--- Information shown ---
---------------
(* ===== verification/Transpose.v ===== *)
(** * The transpose kernel ([src/tflite/kernels/transpose.cc])

    [Prepare] and [Eval] of the operation with the reference implementation
    ([src/tflite/kernels/internal/reference/transpose.h]). Elements of up to 64 bits
    are moved as integers of their size; those of four bits are unpacked first. *)

From S2P Require Import Prelude ArenaPlanner Subgraph PackedInts KernelUtil.

(** ** Data *)

Record TransposeContext := { input : OpTensor; perm : OpTensor; output : OpTensor }.

Definition set_output (t : OpTensor) (c : TransposeContext) : TransposeContext :=
  {| input := input c; perm := perm c; output := t |}.

Definition kTransposeMaxDimensions : Z := 6.

(** ** The reference implementation

    The arrays have [kTransposeMaxDimensions] places; what is not written is zero here
    and is not read. *)

Definition SetupTransposeStrides {S} (dims_data : list Z) (dims : Z) : M S (list Z) :=
  stride ← upd (replicate (Z.to_nat kTransposeMaxDimensions) 0) (dims - 1) 1;
  fold_m (reverse (range 0 (dims - 1))) stride (λ stride i,
    next ← at_ stride (i + 1);
    d ← at_ dims_data (i + 1);
    s ← int32 (next * d);
    upd stride i s).

(** Writes from [output_data] on what it reads from [input_data] on; [n] is the number
    of dimensions inside the current one. *)
Fixpoint TransposeImpl (n : nat) (input : list Z) (depth dims : Z) (perm : list Z) (input_data : Z) (input_stride : list Z)
    (output_data : Z) (output_stride output_shape : list Z) : M (list Z) unit :=
  dimension_size ← at_ output_shape depth;
  if depth =? dims - 1 then
    p ← at_ perm depth;
    loop_stride ← at_ input_stride p;
    _ ← fold_m (range 0 dimension_size) input_data (λ input_data i,
          x ← at_ input input_data;
          store (output_data + i) x;;
          mret (input_data + loop_stride));
    mret tt
  else
    match n with
    | O => undefined
    | S n' =>
        _ ← fold_m (range 0 dimension_size) (input_data, output_data) (λ '(input_data, output_data) _,
              TransposeImpl n' input (depth + 1) dims perm input_data input_stride output_data output_stride output_shape;;
              p ← at_ perm depth;
              input_step ← at_ input_stride p;
              output_step ← at_ output_stride depth;
              mret (input_data + input_step, output_data + output_step));
        mret tt
    end.

Definition Transpose (perm : list Z) (input_shape input_data output_shape : list Z) : M (list Z) unit :=
  let dims := zlen input_shape in
  input_stride ← SetupTransposeStrides input_shape dims;
  output_stride ← SetupTransposeStrides output_shape dims;
  TransposeImpl (Z.to_nat (dims - 1)) input_data 0 dims perm 0 input_stride 0 output_stride output_shape.

(** ** The kernel *)

Section kernel.
(** [context->ResizeTensor] on the output. *)
Context (ResizeTensor : list Z → M TransposeContext TfLiteStatus).

(** The permutation with negative entries counted from the end; none if an entry is
    out of bounds. *)
Fixpoint new_perm_data {S} (perm_data : list Z) (dims : Z) (indices : list Z) : M S (option (list Z)) :=
  match indices with
  | [] => mret (Some [])
  | idx :: indices' =>
      p ← at_ perm_data idx;
      if (- dims <=? p) && (p <? dims) then
        rest ← new_perm_data perm_data dims indices';
        mret ((λ l, (if p <? 0 then p + dims else p) :: l) <$> rest)
      else mret None
  end.

Definition ResizeOutputTensor : M TransposeContext TfLiteStatus :=
  c ← get;
  let dims := zlen (shape (input c)) in
  TF_LITE_ENSURE (zlen (shape (perm c)) =? 1) ;!
  size ← at_ (shape (perm c)) 0;
  TF_LITE_ENSURE (size =? dims) ;!
  new_perm ← new_perm_data (contents (perm c)) dims (range 0 dims);
  match new_perm with
  | None => mret kTfLiteError
  | Some new_perm =>
      output_size ← map_m (λ p, at_ (shape (input c)) p) new_perm;
      ResizeTensor output_size
  end.

Definition Prepare (num_inputs num_outputs : Z) : M TransposeContext TfLiteStatus :=
  TF_LITE_ENSURE (num_inputs =? 2) ;!
  TF_LITE_ENSURE (num_outputs =? 1) ;!
  c ← get;
  TF_LITE_ENSURE (zlen (shape (input c)) <=? kTransposeMaxDimensions) ;!
  TF_LITE_ENSURE (bool_decide (elem_type (input c) = elem_type (output c))) ;!
  if negb (IsConstantOrPersistentTensor (perm c)) then
    modify (λ c, set_output (SetTensorToDynamic (output c)) c);;
    mret kTfLiteOk
  else ResizeOutputTensor.

(** [params.perm]. *)
Definition fill_perm {S} (perm_data : list Z) (size : Z) : M S (list Z) :=
  fold_m (range 0 size) (replicate (Z.to_nat kTransposeMaxDimensions) 0) (λ l i,
    p ← at_ perm_data i;
    upd l i (if p <? 0 then p + size else p)).

(** What [Eval] does with the data. *)
Definition transpose_data : M TransposeContext TfLiteStatus :=
  c ← get;
  size ← at_ (shape (perm c)) 0;
  params ← fill_perm (contents (perm c)) size;
  let write l := modify (λ c, set_output (set_contents l (output c)) c) in
  match TfLiteTypeGetSizeBits (elem_type (input c)) with
  | 4 =>
      let bytes_unpacked := size_in_bytes (input c) * 2 in
      n ← FlatSize (shape (input c));
      unpacked_input_data ← on_buffer (replicate (Z.to_nat bytes_unpacked) 0)
                              (UnpackPackedIntToInt8 (contents (input c)) n 4 false);
      unpacked_output_data ← on_buffer (replicate (Z.to_nat bytes_unpacked) 0)
                               (Transpose params (shape (input c)) unpacked_input_data (shape (output c)));
      packed ← on_buffer (contents (output c)) (PackInt8IntoDenseInt unpacked_output_data n 4);
      write packed;;
      mret kTfLiteOk
  | 8 | 16 | 32 | 64 =>
      out ← on_buffer (contents (output c)) (Transpose params (shape (input c)) (contents (input c)) (shape (output c)));
      write out;;
      mret kTfLiteOk
  | _ => mret kTfLiteError
  end.

Definition Eval : M TransposeContext TfLiteStatus :=
  c ← get;
  (if IsDynamicTensor (output c) then ResizeOutputTensor else mret kTfLiteOk) ;!
  transpose_data.
End kernel.
(* ===== verification/TransposeKernelProofs.v ===== *)
(** * The transpose kernel: its output, its errors and its agreement with shape inference *)

From S2P Require Import Prelude LiteRtIr OpShapes ShapeProofs LayoutShapeProofs ArenaPlanner Subgraph SubgraphRunProofs TensorLayout TensorCopy PackedInts PackedIntsProofs KernelUtil KernelProofs Transpose TransposeProofs.

(** ** The kernel *)

(** An entry counted from the end. *)
Definition wrapped (rank p : Z) : Z := if p <? 0 then p + rank else p.
Definition in_bounds (rank p : Z) : bool := (- rank <=? p) && (p <? rank).

Lemma wp_new_perm {S} pd rank l (Q : option (list Z) → S → Prop) E s :
  (∀ i, i ∈ l → 0 ≤ i < zlen pd) →
  Q (if forallb (λ i, in_bounds rank (vat 0 pd i)) l then Some ((λ i, wrapped rank (vat 0 pd i)) <$> l) else None) s →
  wp (new_perm_data pd rank l) Q E s.
Proof.
  revert Q. induction l as [|i l IH]; intros Q Hl HQ; [done|]. simpl. apply wp_bind.
  eapply wp_at; [apply (vat_zget 0), Hl; by left|]. simpl in HQ. fold (in_bounds rank (vat 0 pd i)).
  destruct (in_bounds rank (vat 0 pd i)); [|done]. simpl in HQ. apply wp_bind. apply IH; [intros j Hj; apply Hl; by right|].
  apply wp_ret. by destruct (forallb _ l).
Qed.

Lemma fmap_vat {B} (f : Z → B) l : (λ i, f (vat 0 l i)) <$> range 0 (zlen l) = f <$> l.
Proof. transitivity (f <$> (vat 0 l <$> range 0 (zlen l))); [by rewrite <- list_fmap_compose|by rewrite vat_range]. Qed.

Lemma forallb_fmap {A B} (f : B → bool) (g : A → B) l : forallb (λ x, f (g x)) l = forallb f (g <$> l).
Proof. induction l as [|x l IH]; [done|]. rewrite fmap_cons. cbn [forallb]. by rewrite IH. Qed.

Lemma forallb_vat (f : Z → bool) l : forallb (λ i, f (vat 0 l i)) (range 0 (zlen l)) = forallb f l.
Proof. by rewrite forallb_fmap, vat_range. Qed.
---------------
--- What to produce ---
Copy every line that contains "option" from the listing above.

--- Your response ---
Fixpoint new_perm_data {S} (perm_data : list Z) (dims : Z) (indices : list Z) : M S (option (list Z)) :=
Lemma wp_new_perm {S} pd rank l (Q : option (list Z) → S → Prop) E s :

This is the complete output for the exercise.